An Oireachtas Committee today published a report on the no-warning
blast at Kay’s Tavern which killed two men in their 60s.
Local tailor Hugh Watters, 60, and lorry driver Jack Rooney, 62, who
had dropped into the bar for a drink after work, died after the car
bomb detonated on Crowe Street.
Mr Watter’s daughter Margaret English told the launch of today’s
report in Leinster House that victims’ families were neglected by
the State for three decades.
No-one has been brought to justice for the atrocity which also injured
20 locals.
Mrs English said: “I would like to say that the victims were shown
very little respect over the years.”
She added: “I think the bombers were treated better than we were.
“It is absolutely disgusting that citizens of the state were treated
in this way.”
Mrs English added that her family didn’t receive any co-operation
from local gardaí when they held an event at the scene to mark the
30th anniversary of the atrocity in December last year.
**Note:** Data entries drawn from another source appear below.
(** The last part of [Create] and [Remove]: the header, the directory and the map
    are written back. *)
Lemma flush_ok m d fs sec h dir bm :
  fs_wf d fs -> ready (7 + m) d -> sector_ok sec -> sec ∉ owners d fs -> hdr_wf h -> dir_wf dir -> tableSize dir = NumDirEntries ->
  BitMap_wf bm -> numBits bm = NumSectors ->
  exists d1 d2 d3, FileHeader_WriteBack h d sec = Ok d1 /\
    Directory_WriteBack (new_chars H) dir (directoryFile fs) d1 = Ok d2 /\
    BitMap_WriteBack H bm (freeMapFile fs) d2 = Ok d3 /\ ready m d3 /\ only ([sec] ++ system_data fs) d d3 /\
    hdr_at d3 sec = h /\ dir_table d3 fs = table dir /\ free_map d3 fs = bm.
Proof.
  intros Hwf Hr Hsec Hfree Hh Hdir Hts Hbm Hbits.
  pose proof (wf_dir_file d fs Hwf) as Hdf. destruct (wf_map_file d fs Hwf) as [Hmf Hmnd].
  assert (Hsys : sec ∉ system_sectors fs) by (intros Hin; by apply Hfree, sys_elem).
  assert (Hnd : sec ∉ system_data fs) by (intros Hin; by apply Hsys, system_data_elem). unfold system_data in Hnd.
  rewrite elem_of_app in Hnd.
  destruct (WriteBack_ok (6 + m) d sec h Hr Hsec Hh) as (d1 & E1 & Hr1 & Hon & O1). rewrite <- Hts in Hdf.
  destruct (Directory_WriteBack_ok (new_chars H) (ho_chars H Hok) (ho_bytes H Hok) (3 + m) dir (directoryFile fs) d1 Hr1 Hdf Hdir) as (d2 & E2 & Hr2 & Hb2 & O2).
  destruct (BitMap_WriteBack_ok m bm (freeMapFile fs) d2 Hr2 Hmf Hmnd Hbm Hbits) as (d3 & E3 & Hr3 & O3 & Hb3).
  exists d1, d2, d3. destruct (system_split d fs Hwf) as [Hsm _]. conjs; [done|done|done|done| | | |exact Hb3].
  - intros s Hs Hn. unfold system_data in Hn. rewrite !elem_of_app in Hn. rewrite O3, O2, O1; try done; try tauto.
    intros ->. apply Hn. left. apply list_elem_of_here.
  - assert (E : sector d3 sec = sector d1 sec) by (rewrite O3, O2; tauto || done). unfold hdr_at. rewrite E. exact Hon.
  - unfold dir_table. assert (E : file_bytes d3 (hdr (directoryFile fs)) = file_bytes d2 (hdr (directoryFile fs))).
    { apply (only_file (hdr_sectors (hdr (freeMapFile fs)))); [done|apply Hdf|]. intros s Hs Hin. by apply (Hsm s Hin). }
    rewrite E, Hb2. replace 10%nat with (length (table dir)); [apply table_round_trip, Hdir|].
    pose proof (dw_size _ Hdir) as HL. rewrite Hts in HL. unfold lenZ, NumDirEntries in HL. lia.
Qed.

Lemma fs_file_none d fs nm : fs_file d fs nm = None <-> dir_lookup (dir_table d fs) (key nm) = None.
Proof. unfold fs_file. by destruct (dir_lookup (dir_table d fs) (key nm)). Qed.

Lemma found_sector d fs nm s : fs_wf d fs -> dir_lookup (dir_table d fs) (key nm) = Some s -> sector_ok s.
Proof. intros Hwf (e & He & _ & <-)%dir_lookup_Some. by apply Hwf. Qed.

(** What [Create] does when it succeeds. *)
Definition created (d d' : D) (fs : FileSystem) (nm : list Z) (size : Z) : Prop :=
  free_sectors d' fs = free_sectors d fs - 1 - divRoundUp size SectorSize /\
  lenZ (used (dir_table d' fs)) = lenZ (used (dir_table d fs)) + 1 /\
  exists content, lenZ content = size /\
    forall nm', fs_file d' fs nm' = if bool_decide (key nm = key nm') then Some content else fs_file d fs nm'.

Definition unchanged (d d' : D) (fs : FileSystem) : Prop :=
  owners d' fs = owners d fs /\ forall nm, fs_file d' fs nm = fs_file d fs nm.

(** [Create] can make the file. *)
Definition can_create (d : D) (fs : FileSystem) (nm : list Z) (size : Z) : Prop :=
  fs_file d fs nm = None /\ lenZ (used (dir_table d fs)) < NumDirEntries /\ 1 + divRoundUp size SectorSize <= free_sectors d fs.

Lemma Create_gives_up k m d d' fs : fs_wf d fs -> ready (k + m) d' -> only [] d d' -> ready m d' /\ fs_wf d' fs /\ unchanged d d' fs.
Proof.
  intros Hwf Hr Ho. destruct (fs_wf_same d d' fs Hwf Ho) as (Hw & Hf & How). conjs; [by eapply ready_le|done|by split].
Qed.

(** [Create] once a free sector has been found and the name is new. *)
Lemma Create_tail m d fs nm size sec bm1 :
  fs_wf d fs -> ready (7 + m) d -> cstring nm -> 0 <= size <= MaxFileSize ->
  fs_file d fs nm = None -> BitMap_wf bm1 -> numBits bm1 = NumSectors -> sector_ok sec -> bit (free_map d fs) sec = false ->
  BitMap_bits bm1 = (BitMap_bits (free_map d fs)).[sec <- true] -> BitMap_wf (free_map d fs) ->
  lenZ (used (dir_table d fs)) < NumDirEntries -> divRoundUp size SectorSize <= free_sectors d fs - 1 ->
  exists dir h bm2 d1 d2 d3, Directory_Add (disk_dir d fs) nm sec = (true, dir) /\
    FileHeader_Allocate (new_header H) bm1 size = Ok (true, h, bm2) /\ FileHeader_WriteBack h d sec = Ok d1 /\
    Directory_WriteBack (new_chars H) dir (directoryFile fs) d1 = Ok d2 /\ BitMap_WriteBack H bm2 (freeMapFile fs) d2 = Ok d3 /\
    ready m d3 /\ fs_wf d3 fs /\ created d d3 fs nm size.
Proof.
  intros Hwf Hr Hc Hsize Hnone Hw1 Hn1 Hsec Hclear Hb1 Hwb Hroom Hspace.
  assert (Hint : int32 sec) by (unfold sector_ok, NumSectors in Hsec; unfold_int32; lia).
  destruct (Add_ok (disk_dir d fs) nm sec (fw_dir _ _ Hwf) Hc Hint) as [_ Hadd].
  destruct Hadd as (dir & e & Ea & Hdir & Hts & Hu & Hk & Hs & _); [by apply fs_file_none| |].
  { rewrite used_full. rewrite (dw_size _ (fw_dir _ _ Hwf)). cbn [disk_dir tableSize table]. lia. }
  cbn [disk_dir table tableSize] in Hu, Hts.
  destruct (Allocate_ok (new_header H) bm1 size Hw1 Hn1 Hsize (ho_sectors H Hok) (ho_int32 H Hok)) as [_ Hal].
  assert (Hcc : count_clear (BitMap_bits bm1) = free_sectors d fs - 1).
  { rewrite Hb1, (count_clear_insert _ _ false); [rewrite (count_clear_owners _ d fs Hr Hwf); lia|].
    rewrite lookupZ_bits by exact Hsec. by rewrite Hclear. }
  destruct Hal as (h & bm2 & El & Hh & Hnb & Hnd & Hfree & Hw2 & Hn2 & Hb2); [lia|].
  assert (Hnot : sec ∉ owners d fs) by (rewrite (fw_map _ _ Hwf sec Hsec) in Hclear; by apply bool_decide_eq_false in Hclear).
  assert (Hbit1 : forall j, sector_ok j -> bit bm1 j = if decide (j = sec) then true else bit (free_map d fs) j).
  { intros j Hj. apply bit_insert; done. }
  assert (Hhs : forall j, j ∈ hdr_sectors h -> sector_ok j /\ j <> sec /\ j ∉ owners d fs).
  { intros j Hj. pose proof (hdr_sector h j Hh Hj) as Hjs. pose proof (Hfree j Hj) as Hf. rewrite (Hbit1 j Hjs) in Hf.
    destruct (decide (j = sec)); [done|]. rewrite (fw_map _ _ Hwf j Hjs) in Hf. apply bool_decide_eq_false in Hf. done. }
  destruct (flush_ok m d fs sec h dir bm2 Hwf Hr Hsec Hnot Hh Hdir Hts Hw2) as (d1 & d2 & d3 & F1 & F2 & F3 & Hr3 & Ho & Hhd & Htab & Hmap); [congruence|].
  subst sec. destruct (rebuild_add d d3 fs Hwf e h) as (Hwf3 & How & Hfile); [exact Ho| | |exact Hhd|exact Hh| | | |].
  - unfold disk_dir. rewrite Htab. destruct dir as [ts tb]. cbn [tableSize table] in *. by rewrite <- Hts.
  - by rewrite Htab.
  - apply NoDup_cons. split; [|done]. intros Hin. by destruct (Hhs _ Hin) as (_ & ? & _).
  - intros j [->|Hj]%elem_of_cons; [done|]. by destruct (Hhs _ Hj) as (? & _ & ?).
  - intros j Hj. rewrite Hmap, Hb2 by (rewrite Hn1; exact Hj). rewrite (Hbit1 j Hj).
    destruct (decide (j ∈ hdr_sectors h)) as [Hin|Hin].
    + rewrite bool_decide_eq_true_2; [done|]. by apply list_elem_of_further.
    + destruct (decide (j = de_sector e)) as [->|Hne]; [rewrite bool_decide_eq_true_2; [done|apply list_elem_of_here]|].
      rewrite bool_decide_eq_false_2; [done|]. by intros [?|?]%elem_of_cons.
  - exists dir, h, bm2, d1, d2, d3. conjs; [done..|]. split.
    + unfold free_sectors. assert (HL : lenZ (owners d3 fs) = 1 + lenZ (hdr_sectors h) + lenZ (owners d fs)).
      { unfold lenZ. rewrite How, length_app. cbn [length]. lia. }
      rewrite HL, hdr_sectors_length, (hw_sectors _ Hh), Hnb by done. lia.
    + split; [rewrite Htab; unfold lenZ; rewrite Hu; cbn [length]; lia|]. exists (file_bytes d3 h). split; [rewrite (file_bytes_len _ _ _ Hr3 Hh); done|]. intros nm'. by rewrite Hfile, Hk.
Qed.

Lemma Create_ok m fs d nm size :
  fs_wf d fs -> ready (9 + m) d -> cstring nm -> 0 <= size <= MaxFileSize ->
  exists ok d', FileSystem_Create H fs d nm size = Ok (ok, d') /\ ready m d' /\ fs_wf d' fs /\
    (ok = true <-> can_create d fs nm size) /\ (if ok then created d d' fs nm size else unchanged d d' fs).
Proof.
  intros Hwf Hr Hc Hsize. unfold FileSystem_Create.
  destruct (fetch_dir (8 + m) d fs Hr Hwf) as (d1 & -> & Hr1 & O1). cbn [mbind outcome_bind].
  rewrite (Find_ok (disk_dir d fs) nm (fw_dir _ _ Hwf) Hc). cbn [mbind outcome_bind disk_dir table].
  destruct (fs_wf_same d d1 fs Hwf O1) as (Hwf1 & Hfile1 & How1).
  destruct (dir_lookup (dir_table d fs) (key nm)) as [s|] eqn:El; cbn [from_option].
  { pose proof (found_sector d fs nm s Hwf El) as Hs. unfold id, sector_ok in *. rewrite (proj2 (Z.eqb_neq s (-1))) by lia. cbn [negb].
    exists false, d1. destruct (Create_gives_up 8 m d d1 fs Hwf Hr1 O1) as (G1 & G2 & G3). conjs; [reflexivity|exact G1|exact G2| |exact G3].
    split; [done|]. intros (Hn & _). apply fs_file_none in Hn. congruence. }
  rewrite Z.eqb_refl. cbn [negb]. pose proof (proj2 (fs_file_none d fs nm) El) as Hnone.
  destruct (fetch_map (7 + m) d1 fs Hr1 Hwf1) as (bm0 & d2 & -> & E2 & Hr2 & O2). cbn [mbind outcome_bind]. rewrite E2. cbn [mbind outcome_bind].
  assert (O12 : only [] d d2) by (exact (only_trans [] [] d d1 d2 O1 O2)).
  destruct (fs_wf_same d d2 fs Hwf O12) as (Hwf2 & Hfile2 & How2).
  destruct (same_views d d2 fs O12 (proj1 (fw_map_file _ _ Hwf)) (proj1 (fw_dir_file _ _ Hwf))) as (Ht2 & Hm2 & _).
  destruct (same_views d1 d2 fs O2 (proj1 (fw_map_file _ _ Hwf)) (proj1 (fw_dir_file _ _ Hwf))) as (_ & Hm12 & _).
  rewrite <- Hm12. pose proof (free_map_wf _ d2 fs Hr2 Hwf2) as Hbw.
  assert (Hgive : exists ok d', Ok (false, d2) = Ok (ok, d') /\ ready m d' /\ fs_wf d' fs /\
    (ok = true <-> False) /\ (if ok then created d d' fs nm size else unchanged d d' fs)).
  { exists false, d2. destruct (Create_gives_up 7 m d d2 fs Hwf Hr2 O12) as (G1 & G2 & G3).
    conjs; [reflexivity|exact G1|exact G2|split; [discriminate|tauto]|exact G3]. }
  assert (Hfs : free_sectors d2 fs = free_sectors d fs) by (unfold free_sectors; by rewrite How2).
  pose proof (sector_count size Hsize) as [[Hneed _] _].
  destruct (BitMap_Find_spec (free_map d2 fs) Hbw) as (sec & bm1 & -> & Hw1 & Hn1 & [(-> & _ & Hall)|(Hs & Hclear & _ & Hb1)]); cbn [mbind outcome_bind].
  { rewrite Z.eqb_refl. destruct Hgive as (ok & d' & E & G1 & G2 & G3 & G4). exists ok, d'. conjs; [exact E|exact G1|exact G2| |exact G4].
    assert (free_sectors d fs = 0) as H0 by (rewrite <- Hfs, <- (count_clear_owners _ _ _ Hr2 Hwf2); by apply all_set_zero).
    unfold can_create. rewrite H0. intuition lia. }
  rewrite (proj2 (Z.eqb_neq sec (-1))) by lia.
  assert (Hdd : disk_dir d2 fs = disk_dir d fs) by (unfold disk_dir; by rewrite Ht2). rewrite <- Hdd.
  assert (Hint : int32 sec) by (unfold free_map, NumSectors in Hs; cbn [numBits] in Hs; unfold_int32; lia).
  destruct (decide (lenZ (used (dir_table d2 fs)) < NumDirEntries)) as [Hroom|Hfull]; cycle 1.
  { destruct (Add_ok (disk_dir d2 fs) nm sec (fw_dir _ _ Hwf2) Hc Hint) as [Hno _]. rewrite Hno.
    - cbn [negb]. destruct Hgive as (ok & d' & E & G1 & G2 & G3 & G4). exists ok, d'. conjs; [exact E|exact G1|exact G2| |exact G4].
      unfold can_create. rewrite <- Ht2. tauto.
    - right. apply used_full. rewrite (dw_size _ (fw_dir _ _ Hwf2)). exact Hfull. }
  destruct (decide (divRoundUp size SectorSize <= free_sectors d2 fs - 1)) as [Hsp|Hsp]; cycle 1.
  { destruct (Add_ok (disk_dir d2 fs) nm sec (fw_dir _ _ Hwf2) Hc Hint) as [_ Hyes].
    destruct Hyes as (dir & e & -> & _); [cbn [disk_dir table]; by rewrite Ht2| |].
    { rewrite used_full, (dw_size _ (fw_dir _ _ Hwf2)). cbn [disk_dir tableSize table]. tauto. }
    cbn [negb]. destruct (Allocate_ok (new_header H) bm1 size Hw1 Hn1 Hsize (ho_sectors H Hok) (ho_int32 H Hok)) as [Hal _].
    destruct Hal as (h' & ->).
    - rewrite Hb1, (count_clear_insert _ _ false); [rewrite (count_clear_owners _ _ _ Hr2 Hwf2); lia|].
      rewrite lookupZ_bits by exact Hs. by rewrite Hclear.
    - cbn [mbind outcome_bind negb]. destruct Hgive as (ok & d' & E & G1 & G2 & G3 & G4). exists ok, d'. conjs; [exact E|exact G1|exact G2| |exact G4].
      unfold can_create. rewrite <- Hfs. intuition lia. }
  destruct (Create_tail m d2 fs nm size sec bm1) as (dir & h & bm2 & e1 & e2 & e3 & -> & -> & F1 & F2 & F3 & Hr3 & Hwf3 & Hcr);
    [exact Hwf2|exact Hr2|exact Hc|exact Hsize|by rewrite Hfile2|exact Hw1|exact Hn1|exact Hs|exact Hclear|exact Hb1|exact Hbw|exact Hroom|exact Hsp|].
  cbn [negb mbind outcome_bind]. rewrite F1. cbn [mbind outcome_bind]. rewrite F2. cbn [mbind outcome_bind]. rewrite F3. cbn [mbind outcome_bind].
  exists true, e3. conjs; [reflexivity|exact Hr3|exact Hwf3| |].
  - split; [|done]. intros _. unfold can_create. rewrite <- Ht2, <- Hfs. conjs; [exact Hnone|exact Hroom|lia].
  - destruct Hcr as (Hfree & Hcnt & c & Hl & Hcc). split; [lia|]. split; [by rewrite Hcnt, Ht2|]. exists c. split; [done|]. intros nm'. rewrite Hcc. by rewrite Hfile2.
Qed.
“It was held at 6.22pm, the time when Daddy died, but the gardai
wouldn’t even stop the traffic for us,” she said.
Mrs English also complained that the Oireachtas Committee only
informed victims’ families about the launch of the 200-page Interim
Report yesterday.
Oireachtas Committee chairman Sean Ardagh extended his sympathies to
the families and acknowledged that they had strong feelings on the
issue.
But he assured them that they would get ample opportunity to express
their frustrations at parliamentary hearings on the Interim Report in
late September.
Committee member Finian McGrath said he and his colleagues would do
everything in their power to achieve truth and justice for the
families.
The Interim Report was based on the findings of Mr Justice Henry
Barron, who has also carried out investigations into three other
atrocities which involved allegations of British security force
collusion.
Justice Barron concluded that allegations of collusion were impossible
to prove because it couldn’t be established who carried out the
bombings.
But he added: “By their [security forces] attitudes towards loyalist
violence and towards violent members of their own forces, some senior
members allowed a climate to develop in which loyalist subversives
could believe that they could attack with impunity.
“However there is no evidence that senior members of the security
forces were involved in any way in the bombing.”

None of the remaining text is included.